If you ever contact the Foresight Laboratory you may hear references to washing, cooking and analysing your hair sample. You might like to know more details of this process, so here are a few notes about how we treat your sample.

Sampling
We rely on you to give us a good sample - ideally two tablespoonfuls of hair, one inch (2.5cm) long taken from the nape of the neck. Too short and it floats away during washing; too long and it shows what your body has been doing over a period of months rather than weeks. Put it in a paper envelope, with no sellotape, clingfilm, or other packaging.

Washing
We do not use detergent to wash your hair, we use acetone and water. Acetone is used in nail varnish remover and is very good at removing grease. After washing with acetone we wash the sample with three lots of water (double distilled and deionised laboratory water, not tap water) and then another lot of acetone to remove all contaminants. This is a method used in many laboratories. We dry the samples at 55°C overnight.

Cooking
The proper jargon term is digestion, which means extracting the things we want to analyse from the sample matrix. We put 200 milligrams (about a teaspoonful) of hair into a Teflon container and add concentrated nitric acid and laboratory water. Then we put on a tight-fitting lid, clip twelve samples into a turntable and place them in a microwave oven. In effect the samples are cooked in miniature pressure cookers. The microwave oven monitors the temperature and pressure within the containers, heating them to 200°C and 450 psi. After this treatment, the original sample of hair has become a pale yellow solution, with the organic matter destroyed and the inorganic metals dissolved. We dilute this strongly acid solution to 50 ml with laboratory water ready for analysis.

Analysis
From your school science lessons you may remember doing experiments with test-tubes and Bunsen burners, making pretty colours, awful smells and loud bangs. You may also remember about atoms, and that different elements have atoms of particular masses. Our analytical method weighs atoms. The technique is called Inductively Coupled Plasma-Mass Spectrometry (ICP-MS). The sample solution is sprayed into a stream of argon (an inert gas present in the air) which is at 6000°C. The atoms get very excited and become electrically charged. The charged atoms pass into a vacuum chamber through a series of small holes, and are focused by charged plates and rods, similar to electrons in a television screen. The atoms move in a way that depend on their mass and charge, so the machine can separate and detect each mass in turn. By comparing the response from the sample with that from a solution containing known amounts of each metal the amount in the sample can be measured. If this seems to you a complicated affair, you are right. But it has to be so to give us the extremely low detection limits that are needed. We want to tell reliably the difference between one and two ten-thousandths of a percent of lead in your hair.

Quality of results
Working at such low levels we put a lot of effort into ensuring that the data we produce are reliable. We do this in several ways.

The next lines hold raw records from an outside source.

Lemma take_scancode_spec k p c codes :
  keyboard_ok k → (buffer_pos k < BUFFER_LENGTH - MAX_CHAR_LEN)%nat → ready p ≠ 0%nat → stream p = c :: codes →
  ∃ k' p', take_scancode k p = Some (k', p') ∧ keyboard_ok k' ∧
    with_replies codes (stream p') ∧ (effort (stream p') < effort (stream p))%nat ∧
    queue k' = queue k ++ key_text (modifiers k) c ∧
    modifiers k' = key_modifiers (modifiers k) c ∧
    clientWaiting k' = clientWaiting k ∧ clientBuffer k' = clientBuffer k.
Proof.
  intros Hok Hroom Hr Hw. pose proof (stream_bytes p) as Hb. rewrite Hw in Hb.
  apply Forall_cons in Hb as [Hc _]. destruct (data_law p c codes Hr Hw) as (Hd1&Hd2&_).
  destruct (key_text_ok (modifiers k) c) as [Hlen Htext]. unfold MAX_CHAR_LEN, BUFFER_LENGTH in *.
  pose proof (kb_length _ Hok) as Hl. unfold BUFFER_LENGTH in Hl.
  pose proof (length_queue k Hok) as Hq.
  unfold take_scancode. destruct (inb 96 p) as [code p1]. simpl in Hd1, Hd2. subst code.
  rewrite keycodeToChars_spec by (done || unfold byte_ok in Hc; lia).
  cbn [mbind option_bind]. eexists _, _. split; [done|].
  set (text := key_text (modifiers k) c) in *.
  set (k' := k <| buffer := _ |> <| buffer_pos := _ |> <| modifiers := _ |>).
  assert (queue k' = queue k ++ text) as Eq.
  { change (queue k') with (take (buffer_pos k + length text) (queue k ++ text ++ 0 :: drop (S (buffer_pos k + length text)) (buffer k))).
    rewrite app_assoc. apply take_app_length'. rewrite length_app. lia. }
  assert (Hstream : ∀ v1 v2, let p' := if sets_leds c then outb 96 v1 (outb 96 v2 p1) else p1 in
    with_replies codes (stream p') ∧ (effort (stream p') < effort (stream p))%nat).
  { intros v1 v2. rewrite Hw, <- Hd2. unfold effort at 2. simpl sum_list_with. fold (effort (stream p1)).
    destruct (sets_leds c); [|split; [apply with_replies_refl|lia]].
    destruct (outb_spec v2 p1) as (Hw1&_&He1), (outb_spec v1 (outb 96 v2 p1)) as (Hw2&_&He2).
    split; [by eapply with_replies_trans|lia]. }
  split_and!; try done; try apply Hstream.
  split.
  - change (buffer k') with (queue k ++ text ++ 0 :: drop (S (buffer_pos k + length text)) (buffer k)).
    rewrite !length_app. cbn [length]. rewrite length_drop. unfold BUFFER_LENGTH. lia.
  - change (buffer_pos k') with (buffer_pos k + length text)%nat. unfold BUFFER_LENGTH. lia.
  - rewrite Eq. apply Forall_app. split; [apply Hok|done].
  - change (buffer k') with (queue k ++ text ++ 0 :: drop (S (buffer_pos k + length text)) (buffer k)).
    change (buffer_pos k') with (buffer_pos k + length text)%nat.
    rewrite app_assoc, lookup_app_r by (rewrite length_app; lia). rewrite length_app.
    by replace (_ - _)%nat with 0%nat by lia.
  - apply Hok.
Qed.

  • All our equipment is serviced by the manufacturer, and before it is used we make sure that it is performing to their specification.
  • Every day we check that the microwave oven is digesting the samples properly. We put in a sample of hair with a known result, this is called a Certified Reference Material (CRM); and a sample of just acid and water as a "procedural blank".
  • For every twenty samples we analyse a solution bought from an independent supplier, certified by them to contain a known amount of each metal. This is to check that the instrument is calibrated properly, and is performing correctly for the last sample as well as the first.
  • We repeat analysis for samples that are low or high compared with the normal range.
    Interpretation of data

Once we are happy with the results they are transferred to the Foresight HQ for interpretation, then sent to you with recommendations.

Turnaround times
The laboratory can handle up to two-hundred and fifty samples per week, with results produced and ready to return to headquarters for interpretation within seven working days of receipt at the laboratory.

Other samples
If a client has high concentrations of, say, lead or copper in their hair sample, we can do water or dust analyses to try and find if there is an obvious source in their environment.

Conclusion
I hope that this gives you some idea about how the Foresight laboratory goes about its work. The written methods for the laboratory take up six pages for preparation and sixteen for analysis, so this has been a very short outline. It is an essential part of the Foresight philosophy that recommendations to clients are based on solid scientific evidence, and it is our mission to give high quality data fit for this purpose.